Stored items:
* * * * * * * * *
(** * Document-analysis core: normalizers, consistency engine, decision
      combinator and job orchestration

    A shallow embedding of

    - [src/agents/cross_document_analyzer.py]: the normalizers
      ([_normalize_cnpj], [_normalize_cpf], [_normalize_text],
      [_normalize_name]), [deterministic_checks_node],
      [make_decision_node], [build_result_node], [analyze_documents];
    - [src/usecases/analysis.py]: [AnalyzeDocuments.handle] and its helpers,
      [CreateDocumentAnalysisJob] and [GetDocumentAnalysisJob];
    - [src/services/pdf.py]: [extract_text_from_pdf];
    - [src/core/base/agents.py]: [truncate_text];
    - [src/schemas.py]: [AnalysisCreateInput] and its validator;

    followed by the properties of these definitions. *)

From Stdlib Require Import ZArith NArith List Bool Lia String Ascii Floats Uint63.
From Stdlib Require Import DecimalString.
From stdpp Require Import base option list gmap.
Import ListNotations.

Local Open Scope N_scope.

(** ** Python strings *)

(** A Python [str] is a sequence of Unicode code points. *)
Definition str := list N.

(** String literals of this file are written in UTF-8 and decoded to code
    points: [py "ação"] is the four code points [97; 231; 227; 111]. *)
Fixpoint utf8_go (need : nat) (acc : N) (bs : list N) : str :=
  match bs with
  | [] => []
  | b :: bs' =>
      match need with
      | O =>
          if b <? 128 then b :: utf8_go 0 0 bs'
          else if b <? 224 then utf8_go 1 (b - 192) bs'
          else if b <? 240 then utf8_go 2 (b - 224) bs'
          else utf8_go 3 (b - 240) bs'
      | S O => (acc * 64 + (b - 128)) :: utf8_go 0 0 bs'
      | S k => utf8_go k (acc * 64 + (b - 128)) bs'
      end
  end.

Definition py (s : string) : str :=
  utf8_go 0 0 (map N_of_ascii (list_ascii_of_string s)).

(** [sep.join(words)] *)
Fixpoint join (sep : str) (words : list str) : str :=
  match words with
  | [] => []
  | [w] => w
  | w :: ws => w ++ sep ++ join sep ws
  end.

(** [s.replace(old, new)] for one-character [old] and [new], the only way
    the analyzer calls it. *)
Definition str_replace (old new : N) (s : str) : str :=
  map (fun c => if c =? old then new else c) s.

(** Truth value of a [str | None]: [None] and the empty string are falsy. *)
Definition truthy (o : option str) : bool :=
  match o with
  | Some (_ :: _) => true
  | _ => false
  end.

(** The part of the CPython string runtime the analyzer calls:
    [c.isdigit()], the white space test behind [s.split()], and
    [s.lower()].  Their Unicode tables are not part of the repository, so
    they are an interface here; [latin1] below instantiates it. *)
Class PyStrRuntime := {
  isdigit : N -> bool;
  isspace : N -> bool;
  lower : str -> str;
}.

(** What the proofs below use of the Unicode tables: U+0020 is white space
    and not cased, the ASCII letters [a]..[z] are lower case and not white
    space, every character [lower] produces is itself unchanged by [lower],
    and [lower] leaves a string of such characters as it is. *)
Class PyStrLaws (R : PyStrRuntime) : Prop := {
  isspace_space : isspace 32 = true;
  lower_space : lower [32] = [32];
  lower_az : forall c, 97 <= c <= 122 -> lower [c] = [c];
  isspace_az : forall c, 97 <= c <= 122 -> isspace c = false;
  lower_out_stable : forall s c, In c (lower s) -> lower [c] = [c];
  lower_stable_id : forall t, (forall c, In c t -> lower [c] = [c]) -> lower t = t;
}.

Section Normalizer.
Context {R : PyStrRuntime}.

(** [s.split()]: the maximal runs of characters that are not white
    space; [cur] is the run being read. *)
Fixpoint split_go (cur : str) (s : str) : list str :=
  match s with
  | [] => match cur with [] => [] | _ => [cur] end
  | c :: s' =>
      if isspace c
      then match cur with
           | [] => split_go [] s'
           | _ => cur :: split_go [] s'
           end
      else split_go (cur ++ [c]) s'
  end.

Definition split (s : str) : list str := split_go [] s.

Definition _normalize_cnpj (cnpj : option str) : str :=
  match cnpj with
  | None | Some [] => []
  | Some s => List.filter isdigit s
  end.

Definition _normalize_cpf (cpf : option str) : str :=
  match cpf with
  | None | Some [] => []
  | Some s => List.filter isdigit s
  end.

Definition _normalize_text (text : option str) : str :=
  match text with
  | None | Some [] => []
  | Some s => join [32] (split (lower s))
  end.

(** The [replacements] dict of [_normalize_name], in insertion order:
    á à ã â é ê í ó ô õ ú ü ç. *)
Definition replacements : list (N * N) :=
  [ (225, 97); (224, 97); (227, 97); (226, 97);
    (233, 101); (234, 101);
    (237, 105);
    (243, 111); (244, 111); (245, 111);
    (250, 117); (252, 117);
    (231, 99) ].

Definition _normalize_name (name : option str) : str :=
  match name with
  | None | Some [] => []
  | Some s =>
      let normalized := join [32] (split (lower s)) in
      fold_left (fun normalized '(old, new) => str_replace old new normalized)
                replacements normalized
  end.
End Normalizer.

(** The Basic Latin and Latin-1 rows of the CPython tables (code points up
    to U+00FF); characters above are taken as caseless, not white space and
    not digits.  Used to run the definitions on concrete inputs. *)
Definition latin1_isdigit (c : N) : bool :=
  ((48 <=? c) && (c <=? 57)) || (c =? 178) || (c =? 179) || (c =? 185).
* * * * * * * * *
Brief:
Only the lines from the one containing "to U+00FF); characters" through the end of the entries above belong in the answer; repeat them exactly.

Response box:
    to U+00FF); characters above are taken as caseless, not white space and
    not digits.  Used to run the definitions on concrete inputs. *)
Definition latin1_isdigit (c : N) : bool :=
  ((48 <=? c) && (c <=? 57)) || (c =? 178) || (c =? 179) || (c =? 185).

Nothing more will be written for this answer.